08 Jan A Very Costly Sign of the Times
Technology has made it possible to view and rent a home without ever stepping foot on the property. Websites abound offering incentives and giving the best possible look at everything from window sashes to boat docks. But this doesn’t mean that an age-old marketing art form has fallen to the wayside. In even the most upscale communities, a For-Rent sign can draw interest and new occupants into any single-family rental. And in practically any community, the For-Rent sign can also result in expensive fines for any owner that violates the association sign policy.
These are the questions each owner needs to consider:
Does the For-Rent sign generate enough responses to make it worth the fines?

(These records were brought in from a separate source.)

Fixpoint insert_sorted (x : A) (l : list A) : list A :=
  match l with
  | [] => [x]
  | y :: l' => if leb x y then x :: l else y :: insert_sorted x l'
  end.

(** [sort_values]: the rows reordered so that [leb] holds along the
    result.  The order among rows that compare equal is not fixed by
    pandas' default sort; this model keeps their arrival order. *)
Fixpoint sort_by (l : list A) : list A :=
  match l with
  | [] => []
  | x :: l' => insert_sorted x (sort_by l')
  end.
End Sort.

(** The total of the count column. *)
Definition total {K : Type} (t : list (K * nat)) : nat :=
  fold_right (fun kn acc => (snd kn + acc)%nat) 0%nat t.

Section Counting.
Context {K : Type} `{Label K}.

(** One more occurrence of [k] in a table of counts that keeps the
    labels in order of first appearance. *)
Fixpoint bump (k : K) (acc : list (K * nat)) : list (K * nat) :=
  match acc with
  | [] => [(k, 1%nat)]
  | (k', n) :: acc' =>
      if label_eqb k k' then (k', S n) :: acc' else (k', n) :: bump k acc'
  end.

Definition tally (keys : list K) : list (K * nat) :=
  fold_left (fun acc k => bump k acc) keys [].

(** Missing values ([NaN]) are left out of every count. *)
Fixpoint dropna (col : list (option K)) : list K :=
  match col with
  | [] => []
  | Some k :: col' => k :: dropna col'
  | None :: col' => dropna col'
  end.

(** [Series.value_counts().reset_index()]: one row per distinct
    non-missing value, most frequent first. *)
Definition value_counts (col : list (option K)) : list (K * nat) :=
  sort_by (fun a b => Nat.leb (snd b) (snd a)) (tally (dropna col)).

(** [groupby(keys).size().reset_index(name="count")]: one row per
    observed key, in increasing key order. *)
Definition groupby_size (keys : list K) : list (K * nat) :=
  sort_by (fun a b => label_leb (fst a) (fst b)) (tally keys).

(** The rows of a table of counts whose label satisfies [p]. *)
Definition rows_where (p : K -> bool) (t : list (K * nat)) : list (K * nat) :=
  filter (fun kn => p (fst kn)) t.

(** The count the table holds for the label [k], 0 when it has no row. *)
Definition count_of (k : K) (t : list (K * nat)) : nat :=
  total (rows_where (label_eqb k) t).
End Counting.

(** What [Series.min()] / [Series.max()] return: the extreme value, or
    [NaN] (a float) for a series without values. *)
Inductive scalar : Type :=
| SDate (d : Z)
| SNaN.

Definition series_min (col : list Z) : scalar :=
  match col with
  | [] => SNaN
  | d :: col' => SDate (fold_left Z.min col' d)
  end.

Definition series_max (col : list Z) : scalar :=
  match col with
  | [] => SNaN
  | d :: col' => SDate (fold_left Z.max col' d)
  end.

End Pandas.


(** ** Calendar dates and [strftime("%B %d, %Y")] *)

Module Calendar.

(** The proleptic Gregorian date (year, month, day) of a day number. *)
Definition civil_from_days (days : Z) : Z * Z * Z :=
  let z := days + 719468 in
  let era := z / 146097 in
  let doe := z - era * 146097 in
  let yoe := (doe - doe / 1460 + doe / 36524 - doe / 146096) / 365 in
  let doy := doe - (365 * yoe + yoe / 4 - yoe / 100) in
  let mp := (5 * doy + 2) / 153 in
  let d := doy - (153 * mp + 2) / 5 + 1 in
  let m := if mp <? 10 then mp + 3 else mp - 9 in
  let y := yoe + era * 400 + (if m <=? 2 then 1 else 0) in
  (y, m, d).

Definition month_name (m : Z) : string :=
  match m with
  | 1 => "January" | 2 => "February" | 3 => "March" | 4 => "April"
  | 5 => "May" | 6 => "June" | 7 => "July" | 8 => "August"
  | 9 => "September" | 10 => "October" | 11 => "November"
  | _ => "December"
  end.

Definition decimal (n : Z) : string :=
  NilZero.string_of_uint (N.to_uint (Z.to_N n)).

(** [%d]: the day of the month on two digits. *)
Definition two_digits (n : Z) : string :=
  if n <? 10 then ("0" ++ decimal n)%string else decimal n.

(** [date.strftime("%B %d, %Y")]. *)
Definition format_date (days : Z) : string :=
  let '(y, m, d) := civil_from_days days in
  (month_name m ++ " " ++ two_digits d ++ ", " ++ decimal y)%string.

End Calendar.

(** ** The records of [app.py] *)

(** A [topics] value: the serialized text as stored, or a list of labels. *)
Inductive cell : Type :=
| CStr (s : string)
| CList (l : list string).

(** A row as the query returns it; [q_publishedAt] is a BigQuery
    timestamp, in microseconds since the epoch. *)
Record QueryRow : Type := {
  q_publishedAt : Z;
  q_title : string;
  q_sentiment : string;
  q_topics : cell;
  q_text : string;
  q_source : string;
  q_url : string
}.

(** A row of [df] once the loader has added the derived columns. *)
Record Row : Type := {
  publishedAt : Z;
  title : string;
  sentiment : string;
  topics : cell;
  text : string;
  source : string;
  url : string;
  date : Z;
  hour : Z
}.

Definition DataFrame : Type := list Row.

(** ** Lines 17-31: the loader *)

(** [ORDER BY publishedAt DESC LIMIT 200] over the stored table. *)
Definition run_query (table : list QueryRow) : list QueryRow :=
  firstn 200 (Pandas.sort_by (fun a b => q_publishedAt b <=? q_publishedAt a) table).

(** The range of a pandas timestamp: a signed 64-bit count of
    nanoseconds, whose least value stands for "not a time". *)
Definition ns_min : Z := - 9223372036854775807.
Definition ns_max : Z := 9223372036854775807.

(** [pd.to_datetime]: the timestamp in pandas' nanosecond resolution; a
    time outside its range raises. *)
Definition to_datetime (micros : Z) : result Z :=
  let ns := micros * 1000 in
  if (ns_min <=? ns) && (ns <=? ns_max) then Ok ns else Raise OutOfBoundsDatetime.

(** [.dt.date] and [.dt.hour] of a timestamp. *)
Definition dt_date (ts : Z) : Z := ts / 86400000000000.
Definition dt_hour (ts : Z) : Z := (ts / 3600000000000) mod 24.

(** Lines 27-28 on one row, [ts] being its parsed timestamp. *)
Definition with_time_fields (q : QueryRow) (ts : Z) : Row :=
  {| publishedAt := ts;
     title := q_title q;
     sentiment := q_sentiment q;
     topics := q_topics q;
     text := q_text q;
     source := q_source q;
     url := q_url q;
     date := dt_date ts;
     hour := dt_hour ts |}.

(** Lines 26-28 on one row. *)
Definition derive (q : QueryRow) : result Row :=
  ts <- to_datetime (q_publishedAt q) ;; Ok (with_time_fields q ts).

Definition set_topics (r : Row) (c : cell) : Row :=
  {| publishedAt := publishedAt r;
     title := title r;
     sentiment := sentiment r;
     topics := c;
     text := text r;
     source := source r;
     url := url r;
     date := date r;
     hour := hour r |}.

(** [Series.iloc[0]]. *)
Definition iloc0 {A : Type} (col : list A) : result A :=
  match col with
  | [] => Raise IndexError
  | x :: _ => Ok x
  end.

Section Loader.

(** Python's [eval] on the stored text: the value it denotes, or the
    exception that evaluating it raises, whichever that is. *)
Variable eval : string -> result cell.

(** [eval] as [Series.apply] calls it on a cell: only text is accepted. *)
Definition apply_eval (c : cell) : result cell :=
  match c with
  | CStr s => eval s
  | CList _ => Raise TypeError
  end.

Will the interest created by the For-Rent sign be worth antagonizing the HOA?
One owner decided to work the cost of 7 days’ worth of fines into their business model for a large home located in an exclusive association. When the home was ready to rent, they violated the HOA sign policy by placing a 2-foot-tall sign in the front yard. They paid the $250 initial cost and $50/day for each day the sign was there. This association had a rule that allowed a sign, of any size, to be placed in the window. They also had a rule that allowed fine costs to escalate if the violation was repeated in a 12-month period.

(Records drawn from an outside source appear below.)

(* ===== verification/Ethers.v ===== *)
(** * Unit conversions of ethers, as the vault service uses them

    [VaultService] converts between decimal ether strings and wei with
    [ethers.parseEther] (deposit and withdraw amounts, the target of a new
    vault) and [ethers.formatEther] (balances, targets and totals read
    from a vault).  These belong to the ethers library, not to the
    repository, so the service is written against the interface
    [EtherUnits] and its theorems hold for any implementation; a failed
    parse is the thrown error ([inl]).

    [ethers_units] implements the interface after ethers v6's
    [parseUnits(value, 18)] and [formatUnits(value, 18)]
    ([FixedNumber.fromString] and [FixedNumber.toString]): a decimal
    string [-?[0-9]*\.?[0-9]*] with at least one digit, whose digits past
    the 18th decimal must be zeros, within the signed 512-bit range; the
    printed form keeps one digit before the point and at least one after
    it. *)

From S2P Require Import Prelude Js Provider.
From Stdlib Require Import ZArith String Ascii.
Local Open Scope string_scope.

Class EtherUnits : Type := {
  parseEther : string -> err + Z;
  formatEther : Z -> string
}.

Module EthersV6.
Definition decimals : nat := 18.

Definition string_rev (s : string) : string :=
  string_of_list_ascii (rev (list_ascii_of_string s)).

(** [while (str[0] === "0" && str[1] !== ".") str = str.substring(1)] *)
Fixpoint strip_lead (s : string) : string :=
  match s with
  | String "0"%char t =>
      match t with
      | String "."%char _ => s
      | _ => strip_lead t
      end
  | _ => s
  end.

Fixpoint zeros (n : nat) : string :=
  match n with O => "" | S k => String "0"%char (zeros k) end.

(** [FixedNumber]'s [toString(val, decimals)] with 18 decimals. *)
Definition formatUnits18 (v : Z) : string :=
  let negative := if (v <? 0)%Z then "-" else "" in
  let str := num_to_string (JInt (Z.abs v)) in
  let str := zeros (S decimals - String.length str) ++ str in
  let index := String.length str - decimals in
  let str := substring 0 index str ++ "." ++ substring index decimals str in
  let str := strip_lead str in
  let str := string_rev (strip_lead (string_rev str)) in
  negative ++ str.

Definition is_digit (c : ascii) : bool := bool_decide (is_Some (digit_in 10 c)).

Fixpoint all_digits (s : string) : bool :=
  match s with EmptyString => true | String c t => is_digit c && all_digits t end.

Fixpoint all_zeros (s : string) : bool :=
  match s with EmptyString => true | String c t => Ascii.eqb c "0" && all_zeros t end.

(** The longest prefix of decimal digits. *)
Fixpoint digits_span (s : string) : string :=
  match s with
  | EmptyString => ""
  | String c t => if is_digit c then String c (digits_span t) else ""
  end.

(** The regular expression of [FixedNumber.fromString]: an optional
    minus sign, digits, an optional point and digits; the result is the
    sign, whole and decimal groups. *)
Definition fixed_sign (s : string) : string * string :=
  match s with String "-"%char t => ("-", t) | _ => ("", s) end.

Definition match_fixed (s : string) : option (string * string * string) :=
  let '(sign, body) := fixed_sign s in
  let whole := digits_span body in
  let rest := substring (String.length whole) (String.length body) body in
  match rest with
  | EmptyString => Some (sign, whole, "")
  | String "."%char t => if all_digits t then Some (sign, whole, t) else None
  | _ => None
  end.

(** [checkValue] for a signed 512-bit format: the value is wrapped to
    the width ([fromTwos(mask(val, width), width)]). *)
Definition fromTwos512 (v : Z) : Z :=
  let m := Z.modulo v (2 ^ 512) in
  if (m <? 2 ^ 511)%Z then m else (m - 2 ^ 512)%Z.

Definition checkValue512 (v : Z) : Z :=
  if (0 <? v)%Z then fromTwos512 v else (- fromTwos512 (- v))%Z.

(** [FixedNumber.fromString(value, {decimals: 18, width: 512}).value] *)
Definition parseUnits18 (s : string) : err + Z :=
  match match_fixed s with
  | None => inl (Error "invalid FixedNumber string value")
  | Some (sign, whole, decimal) =>
      if decide (String.length whole + String.length decimal = 0)%nat
      then inl (Error "invalid FixedNumber string value") else
      let whole := str_or whole "0" in
      let decimal := decimal ++ zeros (decimals - String.length decimal) in
      if negb (all_zeros (substring decimals (String.length decimal) decimal))
      then inl (Error "too many decimals for format") else
      let decimal := substring 0 decimals decimal in
      let value := digits_value 10 (digits_prefix 10 (whole ++ decimal)) in
      inr (checkValue512 (if String.eqb sign "-" then - value else value)%Z)
  end.
End EthersV6.

#[export] Instance ethers_units : EtherUnits := {|
  parseEther := EthersV6.parseUnits18;
  formatEther := EthersV6.formatUnits18
|}.

(** ** Sanity of the implementation *)

Lemma ethers_units_examples :
  parseEther "1.5" = inr 1500000000000000000%Z /\ parseEther "0" = inr 0%Z /\
  parseEther ".5" = inr 500000000000000000%Z /\
  parseEther "abc" = inl (Error "invalid FixedNumber string value") /\
  parseEther "" = inl (Error "invalid FixedNumber string value") /\
  parseEther "0.0000000000000000001" = inl (Error "too many decimals for format") /\
  formatEther 1500000000000000000 = "1.5" /\ formatEther 0 = "0.0" /\
  formatEther (-20000000000000000) = "-0.02" /\ formatEther 1000000000000000000000 = "1000.0".
Proof. vm_compute. repeat split. Qed.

11 months later, when the resident chose not to renew, the owner put the For-Rent sign back in the yard. The HOA fined them $500 for the initial costs and $100/day. The owner asked to have some costs waived and the HOA board said ‘no’. The owner was aware of the rules when they purchased, had already paid the previous fine so there was no doubt they knew the rules and yet still insisted on violating the rules. The owner decided to put the same size sign in the window 12 months later.
Another owner had purchased 3 homes in one neighborhood. By the time all 3 were rented, For-Rent sign fines had accrued to over $10,000 and the management company refused to speak to any of the owner’s team on the phone. All communications had to be in writing because the management company would speak with one employee, the signs would be removed, the fines waived, and the next day another employee would put the signs back up. After weeks of this kind of back and forth, the management company wanted to ensure they documented all the efforts made to properly resolve the situation.
When the HOA board read the communications and reviewed the timelines, they refused to waive any fines for this owner. Eventually one of the tenants violated the CC&R’s and at that point, the neighbors began to think of the owner as an absentee landlord. Relations between the association and the owner remained heated.
The best solution is to be aware of and abide by all sign rules before placing a For-Rent sign on the property. The costs related to improperly displaying a For-Rent sign go way beyond an owner’s checkbook. Remember that an association is made up of all the people who live there. Anytime an owner makes the choice to violate the association rules, they also make the choice to disrespect their neighbors. And that can result in long term discord that can only be solved when the For-Rent sign is replaced with one that says For Sale.